Staging a mumback – getting a career after having kids
Staying home to look after children is often fraught with fear for women whose return to work seems an uphill struggle in the face of sleepless nights, additional laundry and wages that are stung by childcare.
But for those who forge careers after having children, the road to success is made more difficult by those who assume motherhood is nothing but dead time, and counts for nothing in the competitive world of ‘experience’.
At 24 and in my third or fourth role, following various internships, freelance bits and pieces and working for my mum’s PR firm for several on-off years (nothing glam – b2b, the electronics industry – yawn,) but still a graduate trainee after a journalism masters and a stint sub-editing various nationals straight out of uni, I got knocked up. Not like that. I was in a loving relationship with an older man. It was, should have been, fine.
I went into motherhood with my eyes shut, hoping for the best, and a soon-to-be husband who promised to look after me. I was physically at my peak, but my career was still very much in its infancy. With my trainee wage barely covering the nursery fees, I gave into motherhood, and for years remained frustrated, fearful and jealous as my uni peers’ careers took off, some stratospherically. I pottered around, starting my own business for something to do which I ran in between potty training and baking bread.
But when Tom lost his job (he was a banker, we were comfortable but nothing like the papers would have you believe) my lack of career was truly terrifying. I’d just had Ava. Starting out on my career wasn’t an option as sleep deprivation kicked in. I had therapy instead. Bread baking became essential in the face of the dole.
It was a kind of desperation that forced me back to work. Loneliness, despair, kids, pride, all of it played a role. I was qualified to the hilt, but without experience all I could expect was a junior role somewhere mediocre. And I couldn’t afford to do that.
Journalism was squeezing its last pips as everything went digital, but I’d closed my ears to the death knell of print. I was, always had been – a technophobe. It took a deep breath to change direction into advertising and starting again was like reverse vertigo. Scary, if slightly thrilling. I wracked my diary for contacts. My step brother, a big deal in Asia. I looked up the company he worked for and I applied for a grad scheme. I learnt as much as I possibly could about adland in the two weeks running up to the interview.

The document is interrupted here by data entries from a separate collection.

Lemma starts_with_spec (needle s : string) :
  starts_with needle s = true ↔ ∃ post, s = needle +:+ post.
Proof.
  revert s. induction needle as [|a needle IH]; intros s; simpl.
  - split; [intros _; by exists s | done].
  - destruct s as [|b s]; simpl.
    + split; [done | intros [post Hpost]; discriminate].
    + rewrite andb_true_iff, Ascii.eqb_eq, IH. split.
      * intros [-> [post ->]]. by exists post.
      * intros [post [= -> ->]]. split; [done | by exists post].
Qed.

Lemma contains_spec (needle s : string) :
  contains needle s = true ↔ ∃ pre post, s = pre +:+ needle +:+ post.
Proof.
  induction s as [|b s IH].
  - simpl. rewrite orb_false_r, starts_with_spec. split.
    + intros [post Hpost]. by exists EmptyString, post.
    + intros [pre [post Heq]]. destruct pre; [by exists post | discriminate].
  - cbn [contains]. rewrite orb_true_iff, starts_with_spec, IH. split.
    + intros [[post Hpost] | [pre [post ->]]].
      * by exists EmptyString, post.
      * by exists (String b pre), post.
    + intros [[|c pre] [post Heq]]; simpl in Heq.
      * left. by exists post.
      * right. injection Heq as -> ->. by exists pre, post.
Qed.

(** A raw literal always has a value: its own text. *)
Lemma literal_value_raw (text : string) :
  literal_value (Literal RawPrefix text) = Some text.
Proof. reflexivity. Qed.

(** Running a raw docstring stores the text under [__doc__] and does
    nothing else. *)
Lemma docstring_raw (text : string) (fr : frame) :
  docstring (Literal RawPrefix text) fr
  = (Ok (), Frame (<["__doc__" := VStr text]> (globals fr)) (outside fr)).
Proof. reflexivity. Qed.

Lemma load_docstring_raw (text name : string) (w : world) :
  load_module name (docstring (Literal RawPrefix text)) w
  = (Ok (), set_modules (insert name (<["__doc__" := VStr text]> (new_module name))) w).
Proof. reflexivity. Qed.

Lemma loaded_doc_raw (text name : string) (w : world) :
  loaded_doc name (docstring (Literal RawPrefix text)) w = Some (VStr text).
Proof.
  unfold loaded_doc. rewrite load_docstring_raw. cbn [snd set_modules modules].
  rewrite lookup_insert_eq. cbn. by rewrite lookup_insert_eq.
Qed.

(** A new module already has a [__doc__] entry, so that binding it adds
    no name. *)
Lemma dom_new_module_doc (name : string) (v : value) :
  dom (<["__doc__" := v]> (new_module name)) = dom (new_module name).
Proof. unfold new_module. rewrite !dom_insert_L. set_solver. Qed.

Lemma definitions_new_module_doc (name text : string) :
  definitions (<["__doc__" := VStr text]> (new_module name)) = ∅.
Proof.
  unfold definitions, new_module. apply map_empty_filter_2.
  repeat (apply map_Forall_insert_2; [cbn; congruence |]).
  apply map_Forall_empty.
Qed.

(** The comparison module does touch the outside, and its outcome
    depends on the environment. *)
Lemma env_reader_reads (name : string) :
  trace (load_module name env_reader (World ∅ ∅ ∅ [])).2 = [EvGetenv "HOME"]
  ∧ (load_module name env_reader (World ∅ ∅ ∅ [])).1 = Raise (KeyError "HOME")
  ∧ (load_module name env_reader (World ∅ {["HOME" := "/root"]} ∅ [])).1 = Ok ().
Proof. by vm_compute. Qed.

(** A raw docstring compiled at any level: below level 2 it is stored
    under [__doc__], from level 2 on nothing is stored; either way the
    run ends normally and the world is left alone. *)
Lemma compile_docstring_raw (lvl : nat) (text : string) (fr : frame) :
  compile_docstring lvl (Literal RawPrefix text) fr
  = (Ok (), Frame (if Nat.ltb lvl 2 then <["__doc__" := VStr text]> (globals fr)
                   else globals fr)
                  (outside fr)).
Proof.
  unfold compile_docstring. destruct fr, (Nat.ltb lvl 2); reflexivity.
Qed.

(** What an import leaves of the world it started in: the environment
    variables; and when the body leaves the world alone, every file but
    the byte-code cache and every module but the one imported. *)
Lemma fetch_code_frame (cfg : config) (loc : location) (w : world) :
  environ (fetch_code cfg loc w) = environ w
  ∧ modules (fetch_code cfg loc w) = modules w
  ∧ delete (cached loc) (files (fetch_code cfg loc w)) = delete (cached loc) (files w).
Proof.
  unfold fetch_code, write_cache.
  destruct (files w !! cached loc) as [b|]; [destruct (String.eqb b (bytecode loc))|];
    destruct (dont_write_bytecode cfg); cbn; by rewrite ?delete_insert_eq.
Qed.

Lemma write_file_writes (name path data : string) (w : world) :
  files (load_module name (write_file path data) w).2 !! path = Some data
  ∧ trace (load_module name (write_file path data) w).2 = (trace w ++ [EvWrite path])%list.
Proof. cbn. by rewrite lookup_insert_eq. Qed.

End PyFacts.

(* ===================================================================== *)
(** * Running and importing [demonstrations/spsa.py]                      *)
(* ===================================================================== *)

Module SpsaFacts.
Import Py PyFacts Spsa.

(** Lines 104-113 are blank lines and comments: no statement follows
    the docstring. *)
Lemma trailing_lines_carry_no_statement :
  forallb blank_or_comment trailing_lines = true.
Proof. by vm_compute. Qed.

Lemma body_run (fr : frame) :
  body fr = (Ok (), Frame (<["__doc__" := VStr (unlines doc_lines)]> (globals fr))
                          (outside fr)).
Proof. unfold body, doc_literal. apply docstring_raw. Qed.

Lemma body_load (name : string) (w : world) :
  load_module name body w
  = (Ok (), set_modules
              (insert name (<["__doc__" := VStr (unlines doc_lines)]> (new_module name))) w).
Proof. unfold body, doc_literal. apply load_docstring_raw. Qed.

Lemma body_loaded_doc (name : string) (w : world) :
  loaded_doc name body w = Some (VStr (unlines doc_lines)).
Proof. unfold body, doc_literal. apply loaded_doc_raw. Qed.

(** The docstring has 5102 characters, 42 of them backslashes. *)
Lemma doc_text_size :
  Z.of_nat (String.length (unlines doc_lines)) = 5102%Z
  ∧ count_char backslash (unlines doc_lines) = 42.
Proof. vm_compute. split; reflexivity. Qed.

(** It contains no double quote: the triple quote on line 103 is the
    first one after the opening, and closes the literal. *)
Lemma doc_text_has_no_quote :
  count_char (ascii_of_nat 34) (unlines doc_lines) = 0.
Proof. vm_compute. reflexivity. Qed.

(** Without the [r] prefix the same text would denote another string:
    [\t] and [\f] would be read as a tab and a form feed, and
    [L(\theta)] would be lost. *)
Lemma cooked_literal_differs :
  (s ← literal_value cooked_literal;
   Some (Z.of_nat (String.length s), count_char backslash s,
         count_char (ascii_of_nat 9) s, contains math_L_theta s))
  = Some (5083%Z, 23, 16, false).
Proof. vm_compute. reflexivity. Qed.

I didn’t get on the scheme.
But I knew enough to know I’d found my comfort zone, and that advertising was where I wanted to be. I flung out CV after CV. Eventually, someone I used to know picked it up. In a startling coincidence, he had gone to school with me, and I happened, on that day to be on the same street as his offices, doing another interview (for restaurant work, if you must know.)
We met for coffee, and – a new dad himself – he sympathised with what having children could do to someone’s CV, which he described as impressive, but patchy. When he reveled he lived in an apartment opposite the duplex, I knew the job was mine – an internship, for which I paid my childcarer more than I earned, but at least it was paid, and – he promised – not for long. Within a month, I was hired, on a grownup salary, with a grown up job title, and a desire to prove I was worth every penny. It wasn’t – and hasn’t been – easy, but I did it. And like all good things, it may have been more luck than judgement, but hey, thems the breaks.